Exercise requirements -
Retype all of the data shown below, keeping every character the same.

Records to use -
Content starts

(** * char-overlap-detector: the overlap engine of [run.py]

    A shallow embedding of the geometric core of [run.py]: the box
    predicates, the overlap metrics, the watermark classifier, the
    whitespace trimmer, the page grouper, the pairwise overlap finder,
    the position labeler and the character statistics; and of what
    surrounds it: the annotation overlay, the JSON export data, the
    per-document orchestration and the batch loop.

    Conventions of the embedding.

    - Python [float] values are modelled as exact rationals ([Q]).  In the
      geometry, whose inputs are measured coordinates, every arithmetic
      operation is exact; the binary64 rounding error of a single operation
      is not modelled there.  [round(x, 2)] is modelled as rounding to the
      nearest multiple of 1/100, ties to even, which is what CPython does
      on the exact value of its argument.  Numeric equality is [Qeq]
      ([==]), as Python's [==] on floats is numeric.
    - The statistics engine computes its percentages from integers; its
      division, multiplication and rounding are modelled to the bit
      ([Binary64]), so that the values are the ones CPython returns.
    - Python [int] is [Z]; [str] is a list of Unicode code points.
    - A [dict] is an association list in insertion order with the usual
      lookup/assign operations; a [set] is a duplicate-free list (its
      iteration order, unspecified in Python, is never relied upon).
    - Exceptions are values of a small error monad ([result]).
    - Built-in string methods whose Unicode tables are not part of the
      repository ([str.upper], [str.isdigit], [str.isalpha]) are section
      variables.
    - The PDF libraries and the file system are collaborators: the glyph
      extractor, the page sizes of a document, [os.path.splitext] and
      [os.path.basename] are parameters, drawing is the list of canvas
      calls, and writing a file is an event.  Console output is not
      modelled. *)

From Stdlib Require Import QArith Qround Qpower Qabs ZArith NArith List.
From Stdlib Require Import Bool String Ascii DecimalString Lia Lqa.
From Stdlib Require Import Sorting.Sorted Sorting.Permutation SetoidList.
Import ListNotations.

Content ends

Solution below -
(** * char-overlap-detector: the overlap engine of [run.py]

    A shallow embedding of the geometric core of [run.py]: the box
    predicates, the overlap metrics, the watermark classifier, the
    whitespace trimmer, the page grouper, the pairwise overlap finder,
    the position labeler and the character statistics; and of what
    surrounds it: the annotation overlay, the JSON export data, the
    per-document orchestration and the batch loop.

    Conventions of the embedding.

    - Python [float] values are modelled as exact rationals ([Q]).  In the
      geometry, whose inputs are measured coordinates, every arithmetic
      operation is exact; the binary64 rounding error of a single operation
      is not modelled there.  [round(x, 2)] is modelled as rounding to the
      nearest multiple of 1/100, ties to even, which is what CPython does
      on the exact value of its argument.  Numeric equality is [Qeq]
      ([==]), as Python's [==] on floats is numeric.
    - The statistics engine computes its percentages from integers; its
      division, multiplication and rounding are modelled to the bit
      ([Binary64]), so that the values are the ones CPython returns.
    - Python [int] is [Z]; [str] is a list of Unicode code points.
    - A [dict] is an association list in insertion order with the usual
      lookup/assign operations; a [set] is a duplicate-free list (its
      iteration order, unspecified in Python, is never relied upon).
    - Exceptions are values of a small error monad ([result]).
    - Built-in string methods whose Unicode tables are not part of the
      repository ([str.upper], [str.isdigit], [str.isalpha]) are section
      variables.
    - The PDF libraries and the file system are collaborators: the glyph
      extractor, the page sizes of a document, [os.path.splitext] and
      [os.path.basename] are parameters, drawing is the list of canvas
      calls, and writing a file is an event.  Console output is not
      modelled. *)

From Stdlib Require Import QArith Qround Qpower Qabs ZArith NArith List.
From Stdlib Require Import Bool String Ascii DecimalString Lia Lqa.
From Stdlib Require Import Sorting.Sorted Sorting.Permutation SetoidList.
Import ListNotations.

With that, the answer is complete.